→ **Exercise prompt**
Should a line below contain the word "None", report it.
=== Begin Enclosure ===
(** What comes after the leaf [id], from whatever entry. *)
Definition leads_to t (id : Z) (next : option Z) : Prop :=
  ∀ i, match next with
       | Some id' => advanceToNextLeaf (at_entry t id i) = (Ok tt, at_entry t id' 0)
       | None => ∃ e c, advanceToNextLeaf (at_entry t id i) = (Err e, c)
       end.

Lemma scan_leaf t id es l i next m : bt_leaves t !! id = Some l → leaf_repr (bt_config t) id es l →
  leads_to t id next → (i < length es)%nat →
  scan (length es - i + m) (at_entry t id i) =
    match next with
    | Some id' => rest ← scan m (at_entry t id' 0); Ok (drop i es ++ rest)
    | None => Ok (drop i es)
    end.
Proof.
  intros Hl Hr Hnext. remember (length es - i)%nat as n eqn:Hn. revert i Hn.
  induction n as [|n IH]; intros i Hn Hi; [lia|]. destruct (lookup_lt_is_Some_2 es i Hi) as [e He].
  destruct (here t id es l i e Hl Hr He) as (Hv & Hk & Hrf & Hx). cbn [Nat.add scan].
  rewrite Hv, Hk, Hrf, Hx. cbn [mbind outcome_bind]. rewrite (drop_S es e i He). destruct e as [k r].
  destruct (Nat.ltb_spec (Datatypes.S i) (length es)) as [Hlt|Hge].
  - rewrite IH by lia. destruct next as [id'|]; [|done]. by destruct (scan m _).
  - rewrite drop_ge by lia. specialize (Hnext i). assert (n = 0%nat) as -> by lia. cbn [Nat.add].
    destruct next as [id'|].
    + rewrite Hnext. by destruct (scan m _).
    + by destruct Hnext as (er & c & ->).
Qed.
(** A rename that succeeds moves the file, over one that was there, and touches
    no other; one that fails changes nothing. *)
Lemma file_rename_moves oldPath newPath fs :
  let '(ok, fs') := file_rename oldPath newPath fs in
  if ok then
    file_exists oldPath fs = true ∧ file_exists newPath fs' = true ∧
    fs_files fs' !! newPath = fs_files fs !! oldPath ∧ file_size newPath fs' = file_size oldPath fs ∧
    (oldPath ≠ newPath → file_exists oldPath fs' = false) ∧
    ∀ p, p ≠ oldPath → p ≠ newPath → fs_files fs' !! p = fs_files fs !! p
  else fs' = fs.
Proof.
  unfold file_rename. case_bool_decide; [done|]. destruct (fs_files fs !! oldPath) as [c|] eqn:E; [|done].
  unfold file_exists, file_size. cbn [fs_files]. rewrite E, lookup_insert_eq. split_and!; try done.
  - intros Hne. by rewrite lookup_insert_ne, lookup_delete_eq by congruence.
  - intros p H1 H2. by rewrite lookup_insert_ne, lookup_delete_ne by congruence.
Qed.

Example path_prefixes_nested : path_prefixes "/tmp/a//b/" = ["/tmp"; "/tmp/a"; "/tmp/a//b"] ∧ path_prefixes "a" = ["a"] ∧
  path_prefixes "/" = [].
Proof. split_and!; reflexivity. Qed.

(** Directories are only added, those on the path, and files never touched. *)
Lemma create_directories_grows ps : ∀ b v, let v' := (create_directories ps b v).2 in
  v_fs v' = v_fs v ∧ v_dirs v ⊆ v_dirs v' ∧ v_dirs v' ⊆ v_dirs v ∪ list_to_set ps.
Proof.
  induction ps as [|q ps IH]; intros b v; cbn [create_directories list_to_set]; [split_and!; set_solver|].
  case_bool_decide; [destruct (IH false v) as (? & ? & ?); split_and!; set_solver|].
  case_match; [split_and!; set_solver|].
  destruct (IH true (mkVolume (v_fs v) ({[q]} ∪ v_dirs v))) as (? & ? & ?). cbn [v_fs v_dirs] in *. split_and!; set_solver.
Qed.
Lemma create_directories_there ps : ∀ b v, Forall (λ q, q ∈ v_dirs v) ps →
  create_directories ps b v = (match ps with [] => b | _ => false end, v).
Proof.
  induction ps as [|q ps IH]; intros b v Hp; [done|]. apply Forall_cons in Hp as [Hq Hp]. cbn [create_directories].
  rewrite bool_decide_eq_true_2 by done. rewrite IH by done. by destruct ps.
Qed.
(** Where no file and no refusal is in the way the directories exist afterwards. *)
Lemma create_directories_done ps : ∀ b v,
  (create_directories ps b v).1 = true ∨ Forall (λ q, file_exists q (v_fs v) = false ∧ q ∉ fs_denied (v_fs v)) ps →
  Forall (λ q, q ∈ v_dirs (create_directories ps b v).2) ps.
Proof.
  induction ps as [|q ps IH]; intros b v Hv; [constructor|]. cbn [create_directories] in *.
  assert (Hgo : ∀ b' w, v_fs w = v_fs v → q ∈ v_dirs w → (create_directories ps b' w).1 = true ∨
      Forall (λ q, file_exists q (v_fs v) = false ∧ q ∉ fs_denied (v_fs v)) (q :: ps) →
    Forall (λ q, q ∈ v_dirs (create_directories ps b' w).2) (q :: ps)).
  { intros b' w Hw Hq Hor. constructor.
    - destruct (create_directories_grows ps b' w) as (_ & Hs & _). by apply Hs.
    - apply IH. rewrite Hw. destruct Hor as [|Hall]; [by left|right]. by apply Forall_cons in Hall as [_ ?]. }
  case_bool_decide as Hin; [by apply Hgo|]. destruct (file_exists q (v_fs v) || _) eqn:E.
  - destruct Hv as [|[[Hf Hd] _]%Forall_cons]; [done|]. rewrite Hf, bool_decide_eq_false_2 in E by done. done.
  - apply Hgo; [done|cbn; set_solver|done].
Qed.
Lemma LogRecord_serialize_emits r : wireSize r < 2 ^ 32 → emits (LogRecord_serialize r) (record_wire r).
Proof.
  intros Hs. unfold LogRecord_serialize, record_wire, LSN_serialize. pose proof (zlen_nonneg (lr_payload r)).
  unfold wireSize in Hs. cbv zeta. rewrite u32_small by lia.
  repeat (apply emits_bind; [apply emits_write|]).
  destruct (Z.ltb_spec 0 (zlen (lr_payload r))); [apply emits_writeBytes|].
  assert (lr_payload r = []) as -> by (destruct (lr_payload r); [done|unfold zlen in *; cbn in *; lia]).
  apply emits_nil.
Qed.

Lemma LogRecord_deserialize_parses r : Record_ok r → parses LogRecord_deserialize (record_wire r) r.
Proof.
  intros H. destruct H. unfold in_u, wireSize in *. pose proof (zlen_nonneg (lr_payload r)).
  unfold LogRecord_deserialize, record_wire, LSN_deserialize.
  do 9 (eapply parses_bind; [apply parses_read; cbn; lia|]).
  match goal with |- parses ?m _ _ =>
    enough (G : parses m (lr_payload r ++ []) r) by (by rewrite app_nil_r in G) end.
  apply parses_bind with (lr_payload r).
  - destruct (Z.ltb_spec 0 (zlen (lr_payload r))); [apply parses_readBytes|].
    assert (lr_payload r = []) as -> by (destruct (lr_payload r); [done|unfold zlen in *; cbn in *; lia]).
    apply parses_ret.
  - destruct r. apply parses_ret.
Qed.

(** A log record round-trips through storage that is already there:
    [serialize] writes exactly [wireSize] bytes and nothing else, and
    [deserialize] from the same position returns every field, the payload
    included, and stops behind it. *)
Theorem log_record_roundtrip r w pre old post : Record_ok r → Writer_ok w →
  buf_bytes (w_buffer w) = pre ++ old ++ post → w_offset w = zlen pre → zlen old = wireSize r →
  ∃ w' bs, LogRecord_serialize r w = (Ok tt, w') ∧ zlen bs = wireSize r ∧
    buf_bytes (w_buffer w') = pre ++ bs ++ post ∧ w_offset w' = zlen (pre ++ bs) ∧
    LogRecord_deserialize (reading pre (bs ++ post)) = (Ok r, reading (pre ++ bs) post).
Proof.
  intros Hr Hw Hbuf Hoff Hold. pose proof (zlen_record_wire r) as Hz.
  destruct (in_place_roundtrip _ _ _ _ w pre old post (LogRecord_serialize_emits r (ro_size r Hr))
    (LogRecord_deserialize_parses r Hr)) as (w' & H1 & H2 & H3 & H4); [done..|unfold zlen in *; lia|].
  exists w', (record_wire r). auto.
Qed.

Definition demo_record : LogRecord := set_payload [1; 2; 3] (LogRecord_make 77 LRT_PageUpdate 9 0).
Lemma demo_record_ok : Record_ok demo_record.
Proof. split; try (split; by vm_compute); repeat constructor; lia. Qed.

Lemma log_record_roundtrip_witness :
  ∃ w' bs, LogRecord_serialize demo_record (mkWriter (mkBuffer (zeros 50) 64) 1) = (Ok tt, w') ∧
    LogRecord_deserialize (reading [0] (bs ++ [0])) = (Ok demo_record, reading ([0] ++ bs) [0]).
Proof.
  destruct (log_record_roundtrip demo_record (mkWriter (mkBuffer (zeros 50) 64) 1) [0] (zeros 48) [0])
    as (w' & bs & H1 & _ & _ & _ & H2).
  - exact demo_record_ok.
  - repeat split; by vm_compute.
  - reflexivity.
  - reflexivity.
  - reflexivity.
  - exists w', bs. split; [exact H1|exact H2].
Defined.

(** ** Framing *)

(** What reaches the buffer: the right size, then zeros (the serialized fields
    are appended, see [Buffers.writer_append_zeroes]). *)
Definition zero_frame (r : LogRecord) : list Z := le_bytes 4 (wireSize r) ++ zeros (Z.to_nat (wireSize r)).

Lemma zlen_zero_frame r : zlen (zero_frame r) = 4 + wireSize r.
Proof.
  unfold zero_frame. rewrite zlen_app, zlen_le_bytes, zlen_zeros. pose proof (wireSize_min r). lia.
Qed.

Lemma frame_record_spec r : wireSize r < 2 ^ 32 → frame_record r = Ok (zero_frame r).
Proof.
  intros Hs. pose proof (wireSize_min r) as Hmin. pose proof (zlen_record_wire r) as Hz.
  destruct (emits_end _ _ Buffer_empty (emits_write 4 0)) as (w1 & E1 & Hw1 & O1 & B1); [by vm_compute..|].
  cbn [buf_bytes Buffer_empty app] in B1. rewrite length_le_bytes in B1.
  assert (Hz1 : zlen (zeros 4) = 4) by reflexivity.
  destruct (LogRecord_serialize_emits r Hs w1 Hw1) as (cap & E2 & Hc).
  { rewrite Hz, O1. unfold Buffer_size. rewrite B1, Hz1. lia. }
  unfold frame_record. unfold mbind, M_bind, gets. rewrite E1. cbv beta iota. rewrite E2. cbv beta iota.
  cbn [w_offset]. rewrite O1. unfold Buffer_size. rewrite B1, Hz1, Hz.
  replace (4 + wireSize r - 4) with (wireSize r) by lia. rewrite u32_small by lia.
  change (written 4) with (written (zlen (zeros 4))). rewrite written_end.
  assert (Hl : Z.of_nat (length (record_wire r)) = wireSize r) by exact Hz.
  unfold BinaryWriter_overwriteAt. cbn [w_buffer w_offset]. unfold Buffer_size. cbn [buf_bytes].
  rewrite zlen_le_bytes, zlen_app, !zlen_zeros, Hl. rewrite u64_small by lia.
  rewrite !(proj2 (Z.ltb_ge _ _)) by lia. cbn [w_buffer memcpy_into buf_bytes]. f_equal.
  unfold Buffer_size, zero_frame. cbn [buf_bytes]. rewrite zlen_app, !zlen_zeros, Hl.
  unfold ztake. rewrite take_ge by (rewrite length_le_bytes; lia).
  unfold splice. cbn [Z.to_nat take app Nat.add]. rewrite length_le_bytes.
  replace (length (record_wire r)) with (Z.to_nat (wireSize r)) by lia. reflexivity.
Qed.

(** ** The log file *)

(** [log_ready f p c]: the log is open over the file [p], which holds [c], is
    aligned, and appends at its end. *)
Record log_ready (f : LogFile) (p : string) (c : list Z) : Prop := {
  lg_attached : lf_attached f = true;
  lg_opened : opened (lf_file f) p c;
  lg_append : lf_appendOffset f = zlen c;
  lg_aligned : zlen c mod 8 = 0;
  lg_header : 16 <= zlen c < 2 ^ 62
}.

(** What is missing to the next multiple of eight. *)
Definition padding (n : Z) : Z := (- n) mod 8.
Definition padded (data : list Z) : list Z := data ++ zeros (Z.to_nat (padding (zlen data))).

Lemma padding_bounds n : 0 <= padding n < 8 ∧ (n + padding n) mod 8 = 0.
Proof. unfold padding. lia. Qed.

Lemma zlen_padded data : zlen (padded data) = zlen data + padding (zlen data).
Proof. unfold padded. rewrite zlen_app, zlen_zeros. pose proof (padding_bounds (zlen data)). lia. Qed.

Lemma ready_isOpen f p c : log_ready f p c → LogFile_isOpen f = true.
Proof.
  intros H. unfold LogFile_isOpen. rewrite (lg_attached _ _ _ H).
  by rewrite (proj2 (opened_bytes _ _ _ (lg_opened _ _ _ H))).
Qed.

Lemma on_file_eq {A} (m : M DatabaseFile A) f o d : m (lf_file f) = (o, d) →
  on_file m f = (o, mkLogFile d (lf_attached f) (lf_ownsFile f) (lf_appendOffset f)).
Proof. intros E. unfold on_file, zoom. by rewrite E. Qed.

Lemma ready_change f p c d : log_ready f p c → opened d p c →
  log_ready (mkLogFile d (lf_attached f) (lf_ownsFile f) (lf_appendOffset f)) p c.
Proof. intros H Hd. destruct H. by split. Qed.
=== End Enclosure ===
→ **Expected answer**
       | None => ∃ e c, advanceToNextLeaf (at_entry t id i) = (Err e, c)
    | None => Ok (drop i es)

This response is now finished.